【呼吸器を守るバリア機構からの警報】
気管支喘息は好酸球浸潤を伴う慢性気道炎症を特徴とする。吸入ステロイド製剤の普及により死亡率は大幅に減少したが,10%は依然治療抵抗性を示し,その重要な素因としてステロイド抵抗性がある。
ステロイドの感受性低下は,古くは1976年に高グルココルチコイド血症にもかかわらずクッシング徴候を欠く家系が報告された1)。その後,家族性の原因の多くはグルココルチコイドレセプター(GR)遺伝子異常であると解明された。一方,気管支喘息におけるステロイド抵抗性機序の大半は後天的であり,原因は大別して,①転写因子によるGRの阻害,②HDAC2の減少,③サイトカインとリンパ球系細胞の影響,が挙げられる。ステロイド抵抗性を示すリンパ球系細胞としてはTh17細胞,2型自然リンパ球の報告に加え,筆者らは肺に常在するTh2細胞がIL-33の存在下でステロイド抵抗性を示すことを発見した2)。

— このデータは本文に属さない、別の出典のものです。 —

(** What the component holds and shows: the two [useState] cells and the
    notifications raised through [toast.error], oldest first. *)
Record State : Type := mkState {
  jobs : list Job;
  isLoading : bool;
  toasts : list string
}.

(** [useState<Job[]>([])], [useState(true)]. *)
Definition initial : State :=
  {| jobs := []; isLoading := true; toasts := [] |}.

(** [setJobs(updater)]: React applies the updater to the current
    collection. *)
Definition setJobs (f : list Job -> list Job) (st : State) : State :=
  {| jobs := f (jobs st); isLoading := isLoading st; toasts := toasts st |}.

Definition setIsLoading (b : bool) (st : State) : State :=
  {| jobs := jobs st; isLoading := b; toasts := toasts st |}.

Definition toast_error (msg : string) (st : State) : State :=
  {| jobs := jobs st; isLoading := isLoading st; toasts := (toasts st ++ [msg])%list |}.

(** [{ ...job, ...payload.new }]: the properties of [payload.new] win,
    the others are those of [job]. *)
Definition spread (job patch : gmap string value) : gmap string value :=
  patch ∪ job.

(** The arrow function mapped over the collection by the UPDATE branch:
    [job => job.id === payload.new.id ? { ...job, ...payload.new } : job]. *)
Definition merge_one (payload_new : gmap string value) (job : Job) : Job :=
  if strict_eq (job !! "id") (payload_new !! "id")
  then spread job payload_new
  else job.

IL-33は気道上皮細胞に常在し,障害により放出されるalarminの一種で,Th2細胞,2型自然リンパ球を刺激し,IL-5を介して好酸球炎症を惹起する。同じく,上皮細胞由来サイトカインであるTSLPもステロイド抵抗性を惹起する因子として着目され3),肺のバリア機構である上皮細胞由来のサイトカインに起因するステロイド抵抗性は,新たな治療標的になると期待される。
【文献】
1) Vingerhoeds AC, et al:J Clin Endocrinol Metab. 1976;43(5):1128-33.
2) Mato N, et al:Sci Rep. 2017;7(1):6805.
3) Kabata H, et al:Nat Commun. 2013;4:2675.